[REQUIRED ACTION] Whenever a line contains the string "that", copy it out of the entries.

[DATA EXTRACT]
+++
(** ** The other facts *)

(** The same answer, whatever credential key is sent with it. *)
Definition same_answer (r r' : OpenResponse) : Prop :=
  rs_OK r = rs_OK r' ∧ rs_Code r = rs_Code r' ∧ rs_Message r = rs_Message r' ∧ rs_ServerVersion r = rs_ServerVersion r'.

Definition recorded_ok (t : list done_call) : Prop :=
  match omap logged t with
  | [] => omap (response_to conn) t = [] ∨
          ∃ m, omap (response_to conn) t = [response false "bad_request" m]
  | [e] => ∃ earlier resp, omap (response_to conn) t = earlier ++ [resp] ∧ same_answer resp (rl_Response e) ∧
             (rs_OK resp = true → earlier = []) ∧ rl_RemoteIP e = remoteIP remote ∧
             (hd blockedNone (omap block_seen t) = blockedNone → omap was_read t = [rl_Request e])
  | _ => False
  end.

Definition slots_ok (t : list done_call) : Prop :=
  omap granted t = omap released t ++ omap slot_of (omap started t) ∧
  (length (omap granted t) ≤ 1)%nat ∧ total activeStreams t = 0.

Definition owns (t : list done_call) (w : worker) : Prop :=
  match w with
  | WAccepted _ _ => False
  | WReverseControl _ c => c ∈ omap (control_for conn) t
  | WReverseStream c inbound _ _ _ => c = conn ∧ inbound ∈ omap taken_conn t
  end.

Definition conns_ok (t : list done_call) (h : handled) : Prop :=
  match h with
  | Handled false => ∃ w, omap started t = [w] ∧ owns t w
  | _ => omap started t = [] ∧ last t = Some (Called (OpClose conn) tt)
  end ∧
  (∀ n, n ∈ omap dialled_conn t → existsb (closes n) t = true) ∧
  (∀ n, n ∈ omap taken_conn t → h = Handled false ∨ existsb (closes n) t = true).

(** Whether the run counts a successful login. *)
Definition counts_login (req : OpenRequest) : bool :=
  bool_decide (rq_Type req ∉ ["health"; "forward_check"]).

Definition good_login (req : OpenRequest) (password authCode : string) : bool :=
  match users !! rq_Username req with
  | Some user => negb (us_Disabled user || negb (String.eqb authCode "")
                       || negb (VerifyPassword password (us_PasswordHash user)))
  | None => false
  end.

Definition accounts_ok (t : list done_call) : Prop :=
  match omap found_password t with
  | [(req, (password, authCode, _))] =>
      if good_login req password authCode
      then total authOK t = (if counts_login req then 1 else 0) ∧ total authFailed t = 0 ∧ omap blamed t = []
      else total authOK t = 0 ∧ total authFailed t = 1 ∧ omap blamed t = [remoteIP remote] ∧
           omap granted t = [] ∧ omap started t = []
  | _ => total authOK t = 0 ∧ omap granted t = [] ∧ omap started t = []
  end.

Lemma access_none t : omap dialled t = [] → omap started t = [] → access_ok t.
Proof. unfold access_ok. intros -> ->. split; by intros ? []%not_elem_of_nil. Qed.

Lemma access_dial t req user :
  omap dialled t = [rq_Target req] → omap started t = [] → authenticated t req user → rq_Type req = "open" →
  authorizeOpen cfg user req = Ok tt → length (omap granted t) = 1%nat → access_ok t.
Proof.
  unfold access_ok. intros -> -> Ha ???. split; [|by intros ? []%not_elem_of_nil].
  intros target ->%list_elem_of_singleton. by exists req, user.
Qed.

Lemma access_start t w req user :
  omap dialled t = [] → omap started t = [w] → authenticated t req user →
  isConfiguredReverseListener configuredReverse (TrimSpace (rq_ListenAddr req)) = true →
  authorizeReverse cfg user (TrimSpace (rq_ListenAddr req)) = Ok tt → access_ok t.
Proof.
  unfold access_ok. intros -> -> Ha ??. split; [by intros ? []%not_elem_of_nil|].
  intros w' ->%list_elem_of_singleton. by exists req, user.
Qed.

Lemma accounts_none t :
  omap found_password t = [] → total authOK t = 0 → omap granted t = [] → omap started t = [] → accounts_ok t.
Proof. unfold accounts_ok. by intros ->. Qed.

Lemma accounts_good t req user password message :
  omap found_password t = [(req, (password, "", message))] → users !! rq_Username req = Some user →
  us_Disabled user = false → VerifyPassword password (us_PasswordHash user) = true →
  total authOK t = (if counts_login req then 1 else 0) → total authFailed t = 0 → omap blamed t = [] →
  accounts_ok t.
Proof. unfold accounts_ok, good_login. intros -> -> -> ->. done. Qed.

Lemma accounts_bad t req password authCode message :
  omap found_password t = [(req, (password, authCode, message))] → good_login req password authCode = false →
  total authOK t = 0 → total authFailed t = 1 → omap blamed t = [remoteIP remote] → omap granted t = [] →
  omap started t = [] → accounts_ok t.
Proof. unfold accounts_ok. intros -> ->. done. Qed.

Lemma counts_other req : rq_Type req ≠ "health" → rq_Type req ≠ "forward_check" → counts_login req = true.
Proof.
  intros. apply bool_decide_eq_true. rewrite !elem_of_cons. pose proof (not_elem_of_nil (rq_Type req)). tauto.
Qed.
Lemma counts_probe req : rq_Type req = "health" ∨ rq_Type req = "forward_check" → counts_login req = false.
Proof. intros. apply bool_decide_eq_false. rewrite !elem_of_cons. tauto. Qed.

Definition run_ok (t : list done_call) (h : handled) : Prop :=
  access_ok t ∧ recorded_ok t ∧ slots_ok t ∧ conns_ok t h ∧
  under_deadline conn (handshakeTimeout cfg) None t = true ∧ accounts_ok t ∧
  omap gate_answer t = [] ∧ omap tls_answer t = [].

(** Computes what the calls of a leaf were. *)
Ltac observe := unfold omap, list_omap; cbn; rewrite ?decide_True by done; cbn.

Ltac authenticated_leaf := eapply auth_intro; (eassumption || reflexivity).
Ltac access_leaf :=
  first [by apply access_none
        |eapply access_dial; [reflexivity..|authenticated_leaf|by apply other_type|done|reflexivity]
        |eapply access_start; [reflexivity..|authenticated_leaf|done|done]].

Ltac recorded_leaf :=
  unfold recorded_ok; observe;
  first [by left|right; by eexists
        |exists []; eexists; split; [reflexivity|]; by split_and!
        |eexists [_], _; split; [reflexivity|]; by split_and!].

Ltac slots_leaf := unfold slots_ok; observe; split_and!; (reflexivity || (cbn; lia)).

Ltac conns_leaf :=
  unfold conns_ok, owns; observe;
  split_and!; try reflexivity; try (by intros ? []%not_elem_of_nil); try (by left);
  try (eexists; split; [reflexivity|]; cbn; rewrite ?list_elem_of_singleton; by split_and?);
  intros ? ->%list_elem_of_singleton; rewrite bool_decide_true by done; by try right.

Ltac accounts_leaf :=
  first [by apply accounts_none
        |eapply accounts_good; [reflexivity|eassumption..| | |];
           [first [by rewrite counts_other|rewrite counts_probe by auto; reflexivity]|reflexivity..]
        |eapply accounts_bad; [reflexivity| |reflexivity..]; unfold good_login;
           repeat match goal with H : _ = _ |- _ => rewrite H; clear H end; done].

Lemma handler_runs : always conn_program run_ok.
Proof.
  walk. all: branches. all: split; [|split; [|split; [|split; [|split; [|split]]]]].
  all: try match goal with |- access_ok _ => access_leaf end.
  all: try match goal with |- recorded_ok _ => recorded_leaf end.
  all: try match goal with |- slots_ok _ => slots_leaf end.
  all: try match goal with |- conns_ok _ _ => conns_leaf end.
  all: try match goal with |- accounts_ok _ => accounts_leaf end.
  all: try (split; reflexivity).
  all: cbn; rewrite ?decide_True, ?bool_decide_true by done; reflexivity.
Qed.

Ltac from_runs := eapply always_impl; [|exact handler_runs]; intros t h; unfold run_ok; tauto.

(** C1: In every run of the handler of a connection, under every behaviour of the
    network and of the rest of the server: a target is dialled only for one
    compatible "open" request of an enabled user whose password was verified, from
    an address that was not blocked, that is authorised for exactly that target
    and holds a stream slot; and a worker takes over the connection only for such
    a user, for a configured reverse listener the user is authorised for. *)
Theorem access_authenticated : always conn_program (λ t _, access_ok t).
Proof. from_runs. Qed.

(** In every run, at most one request is recorded, with the address and the
    request it is about; the last response the client is sent is the recorded one
    (up to the credential key), a recorded success is the only response, and a run
    that records nothing sends nothing but "bad_request". *)
Theorem answers_recorded : always conn_program (λ t _, recorded_ok t).
Proof. from_runs. Qed.

(** In every run, everything read from or written to the client before its
    password is looked for happens under the handshake deadline. *)
Theorem handshake_under_deadline :
  always conn_program (λ t _, under_deadline conn (handshakeTimeout cfg) None t = true).
Proof. from_runs. Qed.

(** C13: In every run in which a password was looked for, the login is good exactly
    when the user exists, is enabled and the password verifies; a good login is
    counted once, unless the request is a health or forward check, and never
    blamed on the address; a bad one counts one failure and one entry against the
    address, and gets no stream and no worker. *)
Theorem logins_accounted : always conn_program (λ t _, accounts_ok t).
Proof. from_runs. Qed.

(** *** Admission *)

(** A connection that fails the gate or the handshake: nothing was read as a
    request or sent, and it is closed, after one failure of its address unless the
    server was shutting down. *)
Definition turned_away (t : list done_call) : Prop :=
  omap was_read t = [] ∧ omap found_password t = [] ∧ omap started t = [] ∧ omap dialled t = [] ∧
  omap (response_to conn) t = [] ∧ last t = Some (Called (OpClose conn) tt) ∧
  (omap cancelled t = [true] ∧ omap blamed t = [] ∨
   omap cancelled t = [false] ∧ omap blamed t = [remoteIP remote] ∧ total authFailed t = 1 ∧
   ∃ e, omap entry_logged t = [e]).

(** An accepted connection first has to pass the certificate gate, under the
    handshake deadline, and then the TLS handshake; one that fails either is turned
    away, with one entry record and one failure of its address. *)
Theorem gate_first acceptedAt :
  always (handleAcceptedConn cfg users configuredReverse conn remote localAddr acceptedAt) (λ t _,
    (∃ gate rest, t = Called (OpDeadline conn deadlineBoth (Some (handshakeTimeout cfg))) tt ::
                      Called (OpGate conn) gate :: rest) ∧
    match omap gate_answer t, omap tls_answer t with
    | [None], [None] => True
    | [Some _], [] | [None], [Some _] => turned_away t
    | _, _ => False
    end).
Proof.
  unfold handleAcceptedConn. apply always_do; intros []. apply always_do; intros [gate prefix]. cbv zeta.
  destruct gate as [e|]; [|apply always_do; intros [[e|] prefix']].
  3: { eapply always_impl; [|exact handler_runs]. intros t h (_ & _ & _ & _ & _ & _ & Hg & Htls).
       split; [by eexists _, _|]. unfold omap, list_omap in *. cbn. by rewrite Hg, Htls. }
  all: walk; (split; [by eexists _, _|]); unfold turned_away; observe; branches; split_and!; try reflexivity.
  all: first [by left|right; split_and!; (reflexivity || by eexists)].
Qed.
+++
[EXERCISE SOLUTION]
    an address that was not blocked, that is authorised for exactly that target
    that records nothing sends nothing but "bad_request". *)
(** A connection that fails the gate or the handshake: nothing was read as a
    handshake deadline, and then the TLS handshake; one that fails either is turned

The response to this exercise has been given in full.